#### [Instructions to follow]
Restate the full set of records exactly, word for word.

═══ Available data

Definition apply_timeouts (client : ClientBuilder) (ts : option TimeoutSettings)
  : result ClientBuilder RhttpError :=
  match ts with
  | None => Ok client
  | Some t =>
      let* client :=
        match timeout t with
        | Some d => let* d := to_std_err d in Ok (call client (timeout_call d))
        | None => Ok client
        end in
      let* client :=
        match connect_timeout t with
        | Some d => let* d := to_std_err d in Ok (call client (connect_timeout_call d))
        | None => Ok client
        end in
      let* client := apply_keep_alive client (keep_alive_timeout t) in
      match keep_alive_ping t with
      | Some d => let* d := to_std_err d in Ok (call client (http2_keep_alive_interval d))
      | None => Ok client
      end
  end.

(** The [for cert in trusted_root_certificates] loop. *)
Fixpoint add_root_certificates (client : ClientBuilder) (certs : list (list byte))
  : result ClientBuilder RhttpError :=
  match certs with
  | [] => Ok client
  | cert :: rest =>
      let* c := map_err (fun e => RhttpUnknownError
                  ("Error adding trusted certificate: " ++ reqwest_error_debug e))
                  (certificate_from_pem cert) in
      add_root_certificates (call client (add_root_certificate c)) rest
  end.

(** [[cert.as_slice(), "\n".as_bytes(), key.as_slice()].concat()] *)
Definition identity_blob (cc : ClientCertificate) : list byte :=
  (certificate cc ++ [x0a] ++ private_key cc)%list.

Definition map_tls_version (v : TlsVersion) : ReqwestTlsVersion :=
  match v with
  | Tls1_2 => TLS_1_2
  | Tls1_3 => TLS_1_3
  end.

Definition apply_tls (client : ClientBuilder) (ts : option TlsSettings)
  : result ClientBuilder RhttpError :=
  match ts with
  | None => Ok client
  | Some t =>
      let client := if negb (trust_root_certificates t)
                    then call client (tls_built_in_root_certs false) else client in
      let* client := add_root_certificates client (trusted_root_certificates t) in
      let client := if negb (verify_certificates t)
                    then call client (danger_accept_invalid_certs true) else client in
      let* client :=
        match client_certificate t with
        | Some cc =>
            let* id := map_err (fun e => RhttpUnknownError (reqwest_error_debug e))
                         (identity_from_pem (identity_blob cc)) in
            Ok (call client (identity id))
        | None => Ok client
        end in
      let client := match min_tls_version t with
                    | Some v => call client (min_tls_version_call (map_tls_version v))
                    | None => client
                    end in
      Ok (match max_tls_version t with
          | Some v => call client (max_tls_version_call (map_tls_version v))
          | None => client
          end)
  end.

Definition apply_http_version (client : ClientBuilder) (p : HttpVersionPref) : ClientBuilder :=
  match p with
  | Http10 | Http11 => call client http1_only
  | Http2 => call client http2_prior_knowledge
  | Http3 => call client http3_prior_knowledge
  | All => client
  end.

══════

#### [Response to this task]
Definition apply_timeouts (client : ClientBuilder) (ts : option TimeoutSettings)
  : result ClientBuilder RhttpError :=
  match ts with
  | None => Ok client
  | Some t =>
      let* client :=
        match timeout t with
        | Some d => let* d := to_std_err d in Ok (call client (timeout_call d))
        | None => Ok client
        end in
      let* client :=
        match connect_timeout t with
        | Some d => let* d := to_std_err d in Ok (call client (connect_timeout_call d))
        | None => Ok client
        end in
      let* client := apply_keep_alive client (keep_alive_timeout t) in
      match keep_alive_ping t with
      | Some d => let* d := to_std_err d in Ok (call client (http2_keep_alive_interval d))
      | None => Ok client
      end
  end.

(** The [for cert in trusted_root_certificates] loop. *)
Fixpoint add_root_certificates (client : ClientBuilder) (certs : list (list byte))
  : result ClientBuilder RhttpError :=
  match certs with
  | [] => Ok client
  | cert :: rest =>
      let* c := map_err (fun e => RhttpUnknownError
                  ("Error adding trusted certificate: " ++ reqwest_error_debug e))
                  (certificate_from_pem cert) in
      add_root_certificates (call client (add_root_certificate c)) rest
  end.

(** [[cert.as_slice(), "\n".as_bytes(), key.as_slice()].concat()] *)
Definition identity_blob (cc : ClientCertificate) : list byte :=
  (certificate cc ++ [x0a] ++ private_key cc)%list.

Definition map_tls_version (v : TlsVersion) : ReqwestTlsVersion :=
  match v with
  | Tls1_2 => TLS_1_2
  | Tls1_3 => TLS_1_3
  end.

Definition apply_tls (client : ClientBuilder) (ts : option TlsSettings)
  : result ClientBuilder RhttpError :=
  match ts with
  | None => Ok client
  | Some t =>
      let client := if negb (trust_root_certificates t)
                    then call client (tls_built_in_root_certs false) else client in
      let* client := add_root_certificates client (trusted_root_certificates t) in
      let client := if negb (verify_certificates t)
                    then call client (danger_accept_invalid_certs true) else client in
      let* client :=
        match client_certificate t with
        | Some cc =>
            let* id := map_err (fun e => RhttpUnknownError (reqwest_error_debug e))
                         (identity_from_pem (identity_blob cc)) in
            Ok (call client (identity id))
        | None => Ok client
        end in
      let client := match min_tls_version t with
                    | Some v => call client (min_tls_version_call (map_tls_version v))
                    | None => client
                    end in
      Ok (match max_tls_version t with
          | Some v => call client (max_tls_version_call (map_tls_version v))
          | None => client
          end)
  end.

Definition apply_http_version (client : ClientBuilder) (p : HttpVersionPref) : ClientBuilder :=
  match p with
  | Http10 | Http11 => call client http1_only
  | Http2 => call client http2_prior_knowledge
  | Http3 => call client http3_prior_knowledge
  | All => client
  end.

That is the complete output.